Cannes doesn’t even need to seduce you because it is simply too beautiful. The palm-fringed main street along the waterfront, La Croisette, is flanked by the beach and huge waterfront hotels.
Though the Film Festival hadn’t officially started during our visit, the streets pulsed with joie de vivre. People from all over walked around with their ‘media authorised’ neck tags, zoom lens cameras, and notepads; accents filled the air; paparazzi staked the best spots outside the festival’s main venue, Palais des Festivals et des Congrès; hospitality staff set up beach cabanas for private events; and the police tried to control a bunch of Citroens, Renaults, and Peugeots.
I saw a Daniel Craig cutout at the Carlton hotel; Variety magazine’s red carpet at The Grand Hotel; and The Weinstein Company simple branding across a penthouse balcony.
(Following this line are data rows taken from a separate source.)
(** A response that passes was made with an active credential of the snapshot, for
    this channel and this challenge. *)
Definition holds_credential (s : ServerSide) (r : Auth.AuthResponse) (cr : Auth.Credential) : Prop :=
  Auth.first_with_key (s_credentials s) (Auth.r_key_id r) cr ∧
  Auth.is_active_at cr (Auth.unix_now (clock_at_verify s)) = true ∧
  Auth.for_challenge hmac (Auth.client_nonce r) (Auth.r_key_id r) (Auth.secret cr) (s_exporter s) (the_challenge s)
    (Auth.client_time r) (Auth.client_capabilities r) = Ok r ∧
  Auth.timestamp_within_skew (Auth.client_time r) (Auth.unix_now (clock_at_verify s)) (s_skew s) = true.

Lemma verified_holds_credential config s r rp cr :
  ready config s → Auth.response_encode r = Ok rp →
  Auth.verify_auth_response_stateless hmac dummy (s_credentials s) (s_exporter s) (the_challenge s) r
    (Auth.unix_now (clock_at_verify s)) (s_skew s) = Ok cr →
  holds_credential s r cr.
Proof.
  intros Hrd (Hk & _)%Auth.response_encode_Ok (Hc & _ & Hr & Ha & _ & Ht)%Auth.verify_stateless_Ok.
  split_and!; try done. apply Auth.find_credential_Some in Hc; [done|apply (r_keys _ _ Hrd)| |lia].
  split; [lia|]. change (2 ^ 64) with 18446744073709551616. lia.
Qed.

(** The nonce pair of an accepted handshake: not remembered before, remembered now. *)
Definition used_once (s : ServerSide) (cnonce : Bytes) (cache cache' : Auth.ReplayCache) : Prop :=
  (∃ live, Auth.live_queue cache (instant s) live ∧ nonces s cnonce ∉ live.*2) ∧
  nonces s cnonce ∈ (Auth.order cache').*2.

Lemma check_nonces cache s cnonce :
  Auth.cache_inv cache →
  let r := Auth.check_and_insert_at cache (instant s) (server_random s) cnonce in
  r.1 = Err Auth.Replay ∨ (r.1 = Ok tt ∧ used_once s cnonce cache r.2).
Proof.
  intros Hinv. destruct (Auth.check_and_insert_spec cache (instant s) (server_random s) cnonce Hinv)
    as (live & Hlive & _ & _ & _ & [(_ & Hr & _)|(Hn & Hr & old & kept & _ & Ho & _)]); [by left|right].
  split; [done|]. split; [by exists live|]. rewrite Ho, fmap_app. set_solver.
Qed.

(** The handshake of a server against any peer. *)
Lemma authenticate_cases config s cache c n :
  ready config s → Auth.cache_inv cache → attended c → willing (output c) (84 + n) →
  ∃ cp o c' cache', Auth.challenge_encode (the_challenge s) = Ok cp ∧
    authenticate_carrier hmac dummy config s cache c = (Finished o, c', cache') ∧
  match o with
  | Ok id => willing (output c') (22 + n) ∧
      ∃ r cr, id = Auth.identity_from cr ∧ answered c r (input c') ∧ holds_credential s r cr ∧
        used_once s (Auth.client_nonce r) cache cache'
  | Err e => failure_reason e = Auth →
      wire (output c') = wire (output c) ++ on_wire Frame.AuthChallenge cp ++ on_wire Frame.Error refusal
  | Panic => False
  end.
Proof.
  intros Hrd Hinv Ha Hw. pose proof Hrd as [Hl Hck Hck' [Hsn Hsb] Hkeys].
  apply readable_now in Hck as (Hnow & Hnu & _), Hck' as (Hnow' & _ & _).
  destruct (exchange_after_challenge config s _ c (22 + n) Hnow Hnu Hsn Hsb Hw)
    as (cp & w1 & Hcp & _ & _ & _ & Hex & Hw1 & Hwill). fold (the_challenge s) in *.
  assert (∀ i, wire (output (write_connection_error Status.AuthFailed {| input := i; output := w1 |})) =
    wire (output c) ++ on_wire Frame.AuthChallenge cp ++ on_wire Frame.Error refusal) as Href.
  { intros i. rewrite (refusal_wire _ n) by done. simpl. by rewrite Hw1, <- app_assoc. }
  destruct (await_cases config s (the_challenge s) {| input := input c; output := w1 |} _ Ha Hnow')
    as (o & s' & c' & Haw & Hcases). exists cp. unfold authenticate_carrier. rewrite Hex, Haw.
  destruct Hcases as [(r & cr & -> & -> & Hv & Hwf & Hans)|[(e & -> & He & ->)|(e & -> & He)]].
  - destruct (check_nonces cache s (Auth.client_nonce r) Hinv) as [Hr|[Hr Hu]];
      change (Auth.server_nonce (the_challenge s)) with (server_random s);
      destruct (Auth.check_and_insert_at _ _ _ _) as [? cache']; simpl in Hr; subst.
    + eexists _, _, _. split_and!; [done..|]. intros _. apply Href.
    + eexists _, _, _. split; [done|]. split; [done|]. split; [done|]. exists r, cr. split_and!; try done.
      destruct Hans as (f & bs & _ & _ & Hrp & _). by eapply verified_holds_credential.
  - eexists _, _, _. split_and!; [done..|]. intros _. apply Href.
  - eexists _, _, _. split; [done|]. split; [done|]. by intros ?%He.
Qed.
End Lemmas.

(** ** What the two ends can rely on *)

(** C4: an honest client and server complete the handshake.  Let both run over one
    connection, each reading what the other wrote, cut into reads and writes of any
    size, with the connection staying up.  If they share the TLS channel, the server
    holds the client's credential active under its key id, the clocks agree within
    the skew, the response fits the pre-authentication limit, the nonces are new to
    the replay cache and a session permit is free, then the server starts a session
    for that credential's identity with limits the relay is sound for; the client
    gets the server's settings, and they negotiate to the server's limits; and the
    next frame the session reads is the client's SETTINGS, which it accepts. *)
Theorem handshake_completes {P : Platform} hmac dummy config s cconfig c cr why env datagrams sh cache cs cc :
  mac_law hmac → honest config s cconfig c cr → Auth.cache_inv cache → nonces s (client_random c) ∉ (Auth.order cache).*2 →
  ServerRuntime.sh_sessions sh ≠ 0 → Masking.stopping env = false →
  attended cs → attended cc → willing (output cs) 202 → willing (output cc) 312 →
  wire (output cs) = [] → wire (output cc) = [] →
  let '(served, sh', cache', cs') := serve_authenticated_carrier hmac dummy config s why env datagrams sh cache cs in
  let '(settled, cc') := authenticate_over_carrier hmac cconfig c cc in
  script_bytes (input cs) = wire (output cc') → script_bytes (input cc) = wire (output cs') →
  ∃ cfg, ServerRuntime.session_config config (Auth.identity_from cr) = Ok cfg ∧ Safety.start_ok cfg 0 0 ∧
    served = SessionStarted cfg (ServerRuntime.idle_timeout (ServerConfig.idle_timeout_seconds config)) datagrams ∧
    settled = Finished (Ok (ServerRuntime.server_settings config datagrams)) ∧
    (∃ n, Settings.negotiated_v1_0 (ServerRuntime.server_settings config datagrams) = Ok n ∧
       Settings.max_frame_size n = ServerConfig.max_frame_size config ∧
       Settings.max_streams n = ServerConfig.max_streams config ∧
       Settings.max_udp_flows n = ServerConfig.max_udp_flows config) ∧
    ∃ f c'', recv {| Frame.max_frame_size := ServerConfig.max_frame_size config |} cs' = (Done (Ok f), c'') ∧
      script_bytes (input c'') = [] ∧
      ∀ ses, Relay.client_settings_received ses = false → Relay.table ses = ∅ →
        Session.handle_settings_frame f ses = (Ok tt, Relay.with_settings true ses).
Proof.
  intros Hmac Hh Hinv Hfresh Hses Hstop Has Hac Hws Hwc Hs0 Hc0.
  destruct (serve_challenges hmac dummy config s why env datagrams sh cache cs 140 (h_ready _ _ _ _ _ Hh) Hws)
    as (cp & x & Hcp & Hx). rewrite Hs0 in Hx. simpl in Hx.
  destruct (serve_authenticated_carrier _ _ _ _ _ _ _ _ _ cs) as [[[served sh'] cache'] cs'] eqn:Hserve.
  destruct (authenticate_over_carrier hmac cconfig c cc) as [settled cc'] eqn:Hclient.
  intros Hcs Hcc. simpl in Hx. rewrite Hx in Hcc.
  destruct (client_runs hmac config s cconfig c cr cc cp x Hmac Hh Hac Hcp Hcc Hwc)
    as (r & rp & c1 & Hr & Hrwf & Hrp & Hrb & Hrl & Hrun & Ha1 & Hx1 & Hw1 & Hwire1).
  destruct (exchange_settings_appends cconfig c c1) as [y Hy]. rewrite <- Hrun, Hclient, Hwire1, Hc0 in Hy.
  simpl in Hy. rewrite Hy in Hcs.
  destruct (serve_honest hmac dummy config s cconfig c cr why env datagrams sh cache cs r rp y)
    as (cfg & cp' & sp & sh'' & cache'' & s' & w' & Hserve' & Hcfg & Hok & Hcp' & Hspb & Hspl & Hspd & Hw' & Hrest & Ha');
    [done..|].
  rewrite Hserve in Hserve'. injection Hserve' as -> -> -> ->. assert (cp' = cp) as -> by congruence.
  rewrite Hs0 in Hw'. simpl in Hx, Hw'. rewrite Hx in Hw'. apply app_inv_head in Hw'. rewrite Hw' in Hx1.
  pose proof (r_limits _ _ (h_ready _ _ _ _ _ Hh)) as Hl. pose proof (h_limits _ _ _ _ _ Hh) as Hcl.
  pose proof (proj2 (ServerRuntime.server_settings_sound config datagrams Hl)) as Hneg.
  destruct (client_settles cconfig c _ sp c1 [] 0 Ha1 Hspd Hspb Hspl) as
    (kp & s1 & w1 & Hkp & Hkb & Hkl & Hkd & Hset & _ & Hkw & _); [by eexists|by rewrite app_nil_r|done|done|].
  rewrite Hclient, Hset in Hrun. injection Hrun as -> ->. simpl in Hy.
  rewrite Hkw, Hwire1, Hc0 in Hy. apply app_inv_head in Hy.
  exists cfg. split_and!; [done..|by eexists|].
  destruct (recv_connection_frame {| Frame.max_frame_size := ServerConfig.max_frame_size config |} Frame.Settings kp
    {| input := s'; output := w' |} []) as (s2 & Hrecv & Hr2 & _); [done|done|lia| |by rewrite app_nil_r, Hy|].
  { destruct Hl. simpl. unfold Tcp.MIN_TCP_RELAY_FRAME_SIZE in *. lia. }
  eexists _, _. split; [exact Hrecv|]. split; [done|]. intros ses Hses1 Hses2. by eapply settings_accepted.
Qed.


(** ** An instance: a client and a server, their bytes cut into small pieces *)
Module Demo.
#[local] Existing Instance platform64.
Import ServerRuntime.ServerRuntime.Demo.

Definition toy_mac (k m : Bytes) : Bytes := be_encode 32 (foldl (λ a b, a * 31 + b + 1) 7 (k ++ m)).

Lemma toy_mac_law : mac_law toy_mac.
Proof. intros k m. split; [apply length_be_encode|apply bytes_ok_be_encode]. Qed.

Definition server_config : ServerConfig.ServerConfig := demo_config (demo_secret 1) None.
Definition client_config : ClientConfig.ClientConfig :=
  {| ClientConfig.server_addr := bytes_of_string "uk.example:8443"; ClientConfig.c_server_addrs := None;
     ClientConfig.server_name := bytes_of_string "uk.example"; ClientConfig.observability_listen := None;
     ClientConfig.ca_cert_path := bytes_of_string "ca.pem"; ClientConfig.key_id := bytes_of_string "client";
     ClientConfig.secret := demo_secret 1; ClientConfig.c_handshake_timeout_seconds := None;
     ClientConfig.c_server_connect_retry_delay_millis := None; ClientConfig.c_socks_handshake_timeout_seconds := None;
     ClientConfig.c_tcp_open_timeout_seconds := None; ClientConfig.c_udp_flow_idle_timeout_seconds := None;
     ClientConfig.c_shutdown_timeout_seconds := None; ClientConfig.c_max_pending_open_bytes := None;
     ClientConfig.c_max_socks_connections := None; ClientConfig.c_max_buffered_bytes_per_session := None;
     ClientConfig.c_max_buffered_bytes_per_flow := None; ClientConfig.c_max_carrier_sessions := None;
     ClientConfig.c_relay_buffer_size := None; ClientConfig.masking := None |}.
Definition credential : Auth.Credential :=
  {| Auth.key_id := bytes_of_string "client"; Auth.secret := demo_secret 1; Auth.status := Auth.Active;
     Auth.not_before := None; Auth.not_after := None; Auth.policy_group := None |}.
Definition server_side : ServerSide :=
  {| clock_at_challenge := 1700000000 * 1000000000; clock_at_verify := 1700000001 * 1000000000; instant := 5;
     server_random := replicate 32 9; s_exporter := replicate 32 5; s_credentials := [credential];
     s_skew := 60 * 1000000000 |}.
Definition client_side : ClientSide :=
  {| client_clock := 1700000002 * 1000000000; client_random := replicate 32 8; c_exporter := replicate 32 5;
     c_datagrams := false |}.

Definition or_empty {E} (r : result E Bytes) : Bytes := match r with Ok bs => bs | _ => [] end.
Definition answer : result Auth.AuthError Bytes :=
  let? r := Auth.for_challenge toy_mac (client_random client_side) (ClientConfig.key_id client_config)
              (ClientConfig.secret client_config) (c_exporter client_side) (the_challenge server_side)
              (Auth.unix_now (client_clock client_side)) [] in
  Auth.response_encode r.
Parallel to La Croisette is the main shopping strip, home to brand name stores such as Valentino, Jimmy Choo, Escada, as well as Zara and Mango.
We boarded a tour train to reach Cannes’ Old Town, La Suquet.
The train wound its way through cobblestones streets filled with family homes, whose balconies were strung with laundry.
Old Town Cannes
The multi level buildings were coloured by yellow, green, and white shutters; iron balconies and rooftop gardens sprouted potted plants. I noticed bars, boulangeries, and linen stores along the way.
The view from the peak of La Suquet is panoramic. It’s up here that you will find the Musee de Castre, housed in a fortified tower and in the Chapel of St Ann, which features an eccentric collection of decorative arts and relics.
I was better off without a guidebook for Cannes as the day unfolded beautifully. And yes, I did enjoy a scrumptious croissant from a patisserie. I also purchased the most beautiful bunch of pink peonies from a Frenchman in a beret. They may have cost 10 Euro but hey, but when in Cannes, you can.